Infant gut fungi linked to childhood allergy and asthma risk
Two Nature Communications studies point to gut fungi, including Malassezia, as possible targets for preventing pediatric allergic disease.
By Priya Raghavan · Science Reporter
3 min read
Two studies published in Nature Communications report that fungi in the infant gut are tied to immune development and the later risk of allergic disease. The findings matter because they point to the gut mycobiome, a less-studied part of the microbial community, as a possible target for preventing conditions such as allergic asthma, food allergy and atopic dermatitis.
The papers focused on the fungal organisms that live in the gut, known collectively as the mycobiome. Researchers have studied gut bacteria far more extensively, but the two teams said fungal communities may also shape immune function during a narrow early-life period.

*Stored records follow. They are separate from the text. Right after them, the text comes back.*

(** * Voice-controlled shell: parser, sandbox resolver, executor, dispatcher

    A shallow embedding of [src/parser.py], [src/state.py],
    [src/executor.py], [src/commands.py] and the confirmation state machine
    of [src/main.py], with the properties of the specification proved (or
    refuted) on it.

    Conventions.
    - Python [str] is [string]; the model reads utterances as ASCII text.
    - A compiled [re] pattern is a [regex] term run by a backtracking
      matcher that tries alternatives in Python's order (left alternative
      first, greedy repetition longest first, lazy repetition shortest
      first); the matcher is written with a success continuation.
    - A [pathlib.Path] is the list of its components below the file-system
      root (POSIX flavour); the file system is a finite map from such paths
      to nodes.
    - Python exceptions are explicit [result] values. *)

From Stdlib Require Import ZArith Ascii String List Lia Bool.
From stdpp Require Import base option gmap strings list pretty.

One study, led by Dr. Stuart Turvey and colleagues at BC Children's Hospital Research Institute, analyzed data from the CHILD Cohort Study. According to the paper, the team examined 2,256 stool samples from 1,409 participants during the first year of life to track how fungal communities changed as infants developed.
Turvey’s group reported that different fungal families followed distinct patterns over time. Saccharomycetaceae became more common across the first year, while Malassezia declined, according to the study.
Fungal patterns tied to later allergy
The BC Children's Hospital Research Institute team also found links between the presence of certain fungi in infancy and allergic conditions diagnosed by age 5. In one example reported by the researchers, Malassezia appeared more often in infants who later developed atopic dermatitis.
Turvey, an investigator at BCCHR and a professor of pediatrics at the University of British Columbia, said in the University of Calgary release that allergic diseases affect hundreds of millions of children worldwide and are becoming more common. He said better knowledge of how those diseases begin could help efforts to prevent them.
A second study, led by Dr. Marie-Claire Arrieta and colleagues at the Snyder Institute for Chronic Diseases and the Alberta Children's Hospital Research Institute at the University of Calgary, examined how antibiotic treatment affects the infant mycobiome. The researchers studied infants younger than six months in a prospective clinical study, then followed up with mouse experiments.
Arrieta’s team reported that antibiotics increased fungal species in the infant gut, especially Malassezia. In mice, the researchers found that colonization with that fungus increased allergic inflammation in immune cells in the gut and airways, according to the paper.
Antibiotics and the developing immune system
The University of Calgary team said the findings suggest a pathway by which antibiotic exposure early in life could alter fungal communities and affect allergic disease risk. Arrieta said in the university release that antibiotics remain essential for young children when medically needed, while the study points to an overlooked effect on gut fungi.
Taken together, the two papers place Malassezia at the center of a possible connection between early gut development and allergic immune responses. The researchers said the infant mycobiome could become a target for therapies aimed at preventing immune dysregulation and pediatric allergic disease, though the studies do not report a tested treatment for children.
The papers are titled “Saccharomycetes and Malassezia fungi associate with early-life gut maturation and allergic disease risk in childhood” and “Antibiotic-induced Malassezia expansion in the infant gut promotes early-life immune dysregulation and airway inflammation in mice.” Both were published in Nature Communications in 2026.
This story draws on original reporting from Medical Xpress.